Depressão, ansiedade, uso excessivo de álcool e outras drogas estão entre as principais causas de sofrimento e afastamento do trabalho no Brasil e no mundo. A saúde mental é um problema que preocupa mais da metade dos brasileiros.
“Sempre denunciamos o adoecimento devido a um modelo de gestão totalmente desumano focado em metas impossíveis, que gera estresse, assédio moral e sobrecarga de trabalho. Hoje naturalizou-se a ansiedade e a depressão entre os colegas. Precisamos nos mobilizar para derrubar esse tipo de pressão nas agências.”, ressalta Élcio Quinta, presidente do Sindicato dos Bancários de Santos e Região e trabalhador do Itaú.
Alto custo e demora
Além disso, 43% da população relata dificuldades de acesso aos cuidados por causa do custo ou da demora no atendimento, de acordo com a ONG ImpulsoGov, que voltada para uso dados na rede pública de saúde.
Nesta semana, o Ministério da Saúde começou a fase nacional de uma coleta de dados em vários municípios, nas cinco regiões do país.

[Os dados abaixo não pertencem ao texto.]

(** * rofi-rbw: a shallow embedding of [src/rofi_rbw/rofi_rbw.py]

    The script lists the entries of the [rbw] credential store, shows them
    in a selector, turns the selector's exit status into an action, fetches
    the chosen entry and types or copies one of its fields.

    Layout of the development:
    - [PyStr]: the Python [str] methods and builtins the script calls;
    - exceptions, the external programs (a [World] is what they answer, an
      [Env] adds what fails), and the monad that threads [self] and the
      log of external calls;
    - [RofiRbw]: the class, method by method, and the script's [main];
    - the wording of the specification, as definitions of its own;
    - lemmas about the string functions, then the properties of the
      script. *)

From Stdlib Require Import String Ascii.
From Stdlib Require Import List ZArith NArith Bool Lia.
From Stdlib Require Import Sorted Permutation.
Import ListNotations.
Open Scope list_scope.

Set Implicit Arguments.

(* ------------------------------------------------------------------ *)
(** ** Python strings *)

Module PyStr.

(** A [str] is a sequence of Unicode code points. *)
Definition char := N.
Definition str := list char.

(** [py "abc"] is the [str] whose code points are the bytes of the literal;
    it is only applied to ASCII literals of the source. *)
Definition py (s : string) : str := List.map N_of_ascii (list_ascii_of_string s).

Definition NL : char := 10%N.     (* '\n' *)
Definition TAB : char := 9%N.     (* '\t' *)
Definition SLASH : char := 47%N.  (* '/'  *)

Fixpoint str_eqb (a b : str) : bool :=
  match a, b with
  | [], [] => true
  | x :: a', y :: b' => N.eqb x y && str_eqb a' b'
  | _, _ => false
  end.

(** [c.isspace()] for one code point: the code points that [str.strip()]
    removes when it is called without argument. *)
Definition isspace (c : char) : bool :=
  ((9 <=? c) && (c <=? 13) || (28 <=? c) && (c <=? 32)
   || (c =? 133) || (c =? 160) || (c =? 5760)
   || (8192 <=? c) && (c <=? 8202)
   || (c =? 8232) || (c =? 8233) || (c =? 8239) || (c =? 8287)
   || (c =? 12288))%N.

(** [s.lstrip()], [s.rstrip()], [s.strip()]. *)
Fixpoint lstrip (s : str) : str :=
  match s with
  | [] => []
  | c :: s' => if isspace c then lstrip s' else s
  end.

Fixpoint rstrip (s : str) : str :=
  match s with
  | [] => []
  | c :: s' =>
      match rstrip s' with
      | [] => if isspace c then [] else [c]
      | r => c :: r
      end
  end.

Definition strip (s : str) : str := rstrip (lstrip s).

(** [s.split(sep)] for a separator of one code point (the script only calls
    [split('\n')]).  The result is never empty. *)
Fixpoint split (sep : char) (s : str) : list str :=
  match s with
  | [] => [[]]
  | c :: s' =>
      if N.eqb c sep then [] :: split sep s'
      else match split sep s' with
           | l :: ls => (c :: l) :: ls
           | [] => [[c]]
           end
  end.

(** [s.rsplit(sep, 1)] for a separator of one code point: cut at the last
    occurrence of [sep]; a one-element list when [sep] does not occur. *)
Fixpoint rsplit1 (sep : char) (s : str) : list str :=
  match s with
  | [] => [[]]
  | c :: s' =>
      match rsplit1 sep s' with
      | [a; b] => [c :: a; b]
      | _ => if N.eqb c sep then [[]; s'] else [c :: s']
      end
  end.

(** [sep.join(l)]. *)
Fixpoint join (sep : str) (l : list str) : str :=
  match l with
  | [] => []
  | [x] => x
  | x :: xs => x ++ sep ++ join sep xs
  end.

(** [s.startswith(p)]. *)
Fixpoint startswith (s p : str) {struct p} : bool :=
  match p, s with
  | [], _ => true
  | x :: p', c :: s' => N.eqb x c && startswith s' p'
  | _ :: _, [] => false
  end.

(** [s.replace(old, new)] for a non-empty [old]: scan from the left, and at
    every position where [old] starts emit [new] and resume after the match.
    [skip] counts the code points of the current match still to pass over. *)
Fixpoint replace_from (old new : str) (skip : nat) (s : str) : str :=
  match s with
  | [] => []
  | c :: s' =>
      match skip with
      | S k => replace_from old new k s'
      | O =>
          if startswith s old
          then new ++ replace_from old new (length old - 1) s'
          else c :: replace_from old new 0 s'
      end
  end.

Definition replace (old new : str) (s : str) : str := replace_from old new 0 s.

(** [sub in s]. *)
Fixpoint contains (s sub : str) : bool :=
  startswith s sub
  || match s with
     | [] => false
     | _ :: s' => contains s' sub
     end.

(** [bool(s)]: a string is truthy exactly when it is not empty. *)
Definition bool_of_str (s : str) : bool :=
  match s with
  | [] => false
  | _ :: _ => true
  end.

(** [a < b] on strings: lexicographic on code points, a proper prefix
    being smaller. *)
Fixpoint str_ltb (a b : str) : bool :=
  match a, b with
  | _, [] => false
  | [], _ :: _ => true
  | x :: a', y :: b' =>
      if N.ltb x y then true
      else if N.eqb x y then str_ltb a' b' else false
  end.

(** [sorted(l)] on a list of strings.  The builtin is a stable comparison
    sort that only asks [<]; insertion from the right is one. *)
Fixpoint insert (x : str) (l : list str) : list str :=
  match l with
  | [] => [x]
  | y :: l' => if str_ltb y x then y :: insert x l' else x :: l
  end.

Fixpoint sorted (l : list str) : list str :=
  match l with
  | [] => []
  | x :: l' => insert x (sorted l')
  end.

End PyStr.
Import PyStr.


(* ------------------------------------------------------------------ *)
(** ** Exceptions, external programs and the monad *)

Inductive exn : Type :=
| SystemExit (code : option Z)  (* [sys.exit()] raises [SystemExit(None)] *)
| ValueError                    (* unpacking a sequence of the wrong length *)
| TypeError                     (* a call that cannot bind its parameters *)
| IndexError                    (* [l[i]] out of range *)
| StopIteration                 (* [next] on an exhausted generator *)
| FileNotFoundError             (* [subprocess.run]: no such program *)
| UnicodeDecodeError            (* [subprocess.run]: output that is not UTF-8 *)
| OtherError (name : string).   (* any other exception raised outside the script *)

Inductive Res (A : Type) : Type :=
| Ok (a : A)
| Raise (e : exn).
Arguments Raise {A} e.

(** What the interpreter does when the script ends: the exit status and
    whether a traceback is written to standard error.  [SystemExit] is
    silent and its code [None] means status 0. *)
Definition exit_status {A} (r : Res A) : Z * bool :=
  match r with
  | Ok _ => (0%Z, false)
  | Raise (SystemExit None) => (0%Z, false)
  | Raise (SystemExit (Some n)) => (n, false)
  | Raise _ => (1%Z, true)
  end.

(** The handle of a window, as the typer returns it; the script only hands
    it back to the typer. *)
Definition Window := str.

(** [subprocess.CompletedProcess]. *)
Record CompletedProcess : Type := {
  returncode : Z;
  stdout : str;
  stderr : str
}.

(** The calls that leave the script, in the order they are made. *)
Inductive event : Type :=
| Run (command : list str)                 (* [subprocess.run] *)
| GetActiveWindow                          (* [typer.get_active_window] *)
| ShowSelection (entries prompt : str) (show_help : bool)
                (rofi_args : list str)     (* [selector.show_selection] *)
| TypeCharacters (characters : str) (window : Window)
                                           (* [typer.type_characters] *)
| CopyToClipboard (characters : str).      (* [clipboarder.copy_to_clipboard] *)

(** What lies outside the script: the commands it runs, the bound backends
    (modules [selector], [typer], [clipboarder]) and [shlex.split].  Each is
    taken as it answers. *)
Record World : Type := {
  subprocess_run : list str -> CompletedProcess;
  show_selection_result : str -> str -> bool -> list str -> Z * str;
  active_window_result : Window;
  shlex_split : str -> list str
}.

(** The three classes whose [best_option] binds a backend in [__init__]. *)
Inductive Backend : Type :=
| SelectorClass
| TyperClass
| ClipboarderClass.

(** An environment is a world together with what fails in it: an external
    call may raise instead of answering ([subprocess.run] raises
    [FileNotFoundError] when the program is missing and [UnicodeDecodeError]
    on output that is not UTF-8; a backend raises what it likes),
    [best_option] may find no backend, and [shlex.split] raises [ValueError]
    on a string it rejects, such as one with an unbalanced quote. *)
Record Env : Type := {
  answers : World;
  raises : event -> option exn;
  best_option_raises : Backend -> option str -> option exn;
  shlex_rejects : str -> bool
}.

(** A world, read as an environment, is the one in which every call
    answers: the statements about a [World] are about the runs in which
    nothing outside the script fails. *)
Definition answering (w : World) : Env :=
  {| answers := w;
     raises := fun _ => None;
     best_option_raises := fun _ _ => None;
     shlex_rejects := fun _ => false |}.
Coercion answering : World >-> Env.

Section Monad.
(** [S] is the type of [self]. *)
Variable S : Type.

Definition M (A : Type) : Type :=
  Env -> S -> list event -> Res A * S * list event.

Definition ret {A} (a : A) : M A := fun _ s tr => (Ok a, s, tr).

Definition bind {A B} (m : M A) (k : A -> M B) : M B :=
  fun w s tr =>
    match m w s tr with
    | (Ok a, s', tr') => k a w s' tr'
    | (Raise e, s', tr') => (Raise e, s', tr')
    end.

Definition raise {A} (e : exn) : M A := fun _ s tr => (Raise e, s, tr).

Definition get_self : M S := fun _ s tr => (Ok s, s, tr).
Definition put_self (s : S) : M unit := fun _ _ tr => (Ok tt, s, tr).

(** An external call: log it, and either it raises or its answer is taken
    from the world. *)
Definition call {A} (e : event) (answer : World -> A) : M A :=
  fun w s tr =>
    match raises w e with
    | Some x => (Raise x, s, tr ++ [e])
    | None => (Ok (answer (answers w)), s, tr ++ [e])
    end.

(** [run(command, capture_output=True, encoding='utf-8')].  Without
    [check=True] it returns whatever the exit status is; it raises when
    the program cannot be started or its output cannot be decoded. *)
Definition run (command : list str) : M CompletedProcess :=
  call (Run command) (fun w => subprocess_run w command).

(** [(a, b) = l]. *)
Definition unpack2 {A} (l : list A) : M (A * A) :=
  match l with
  | [a; b] => ret (a, b)
  | _ => raise ValueError
  end.

(** [l[0]]. *)
Definition item0 {A} (l : list A) : M A :=
  match l with
  | a :: _ => ret a
  | [] => raise IndexError
  end.
End Monad.

Arguments ret {S A} a.
Arguments raise {S A} e.
Arguments call {S A} e answer.
Arguments unpack2 {S A} l.
Arguments item0 {S A} l.

Declare Scope py_scope.
Delimit Scope py_scope with py_scope.
Notation "x <- m ;; k" := (bind m (fun x => k))
  (at level 61, m at next level, right associativity) : py_scope.
Notation "' pat <- m ;; k" := (bind m (fun x => match x with pat => k end))
  (at level 61, pat pattern, m at next level, right associativity) : py_scope.
Notation "m ;; k" := (bind m (fun _ => k))
  (at level 61, right associativity) : py_scope.
Open Scope py_scope.

(** Unfolds the monad down to triples of result, [self] and log. *)
Ltac run_monad :=
  unfold run, item0, unpack2;
  unfold bind, ret, raise, call, get_self, put_self;
  cbn beta iota;
  cbn [answering answers raises best_option_raises shlex_rejects].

A ideia é garantir dados de diferentes perfis sociais e condições de vida. Em cada domicílio, uma pessoa será sorteada para participar.
Como será feita a pesquisa
Os pesquisadores vão presencialmente até as residências, com um questionário eletrônico em um tablet, seguindo padrões internacionais. Entre as perguntas estão questões sobre a saúde, experiências de vida, relações sociais, trabalho e renda, e a busca por cuidados. A participação é voluntária, e pode ser interrompida ou o entrevistado pode deixar de responder algo, caso queira.
O objetivo é produzir evidências sobre transtornos mentais, investigar o acesso aos serviços e os impactos na vida das pessoas. No mês de janeiro, já foi realizada uma etapa-piloto, em oito municípios. Foram testados instrumentos de coleta, procedimentos, abordagem nos domicílios, duração das entrevistas e padronização.
Os questionários serão confidenciais e as respostas registradas sem identificação individual, seguindo a Lei Geral de Proteção de Dados. A Universidade Federal do Espírito Santo é a responsável pela execução do estudo. No fim, os resultados serão usados para aprimorar a Rede de Atenção Psicossocial do SUS.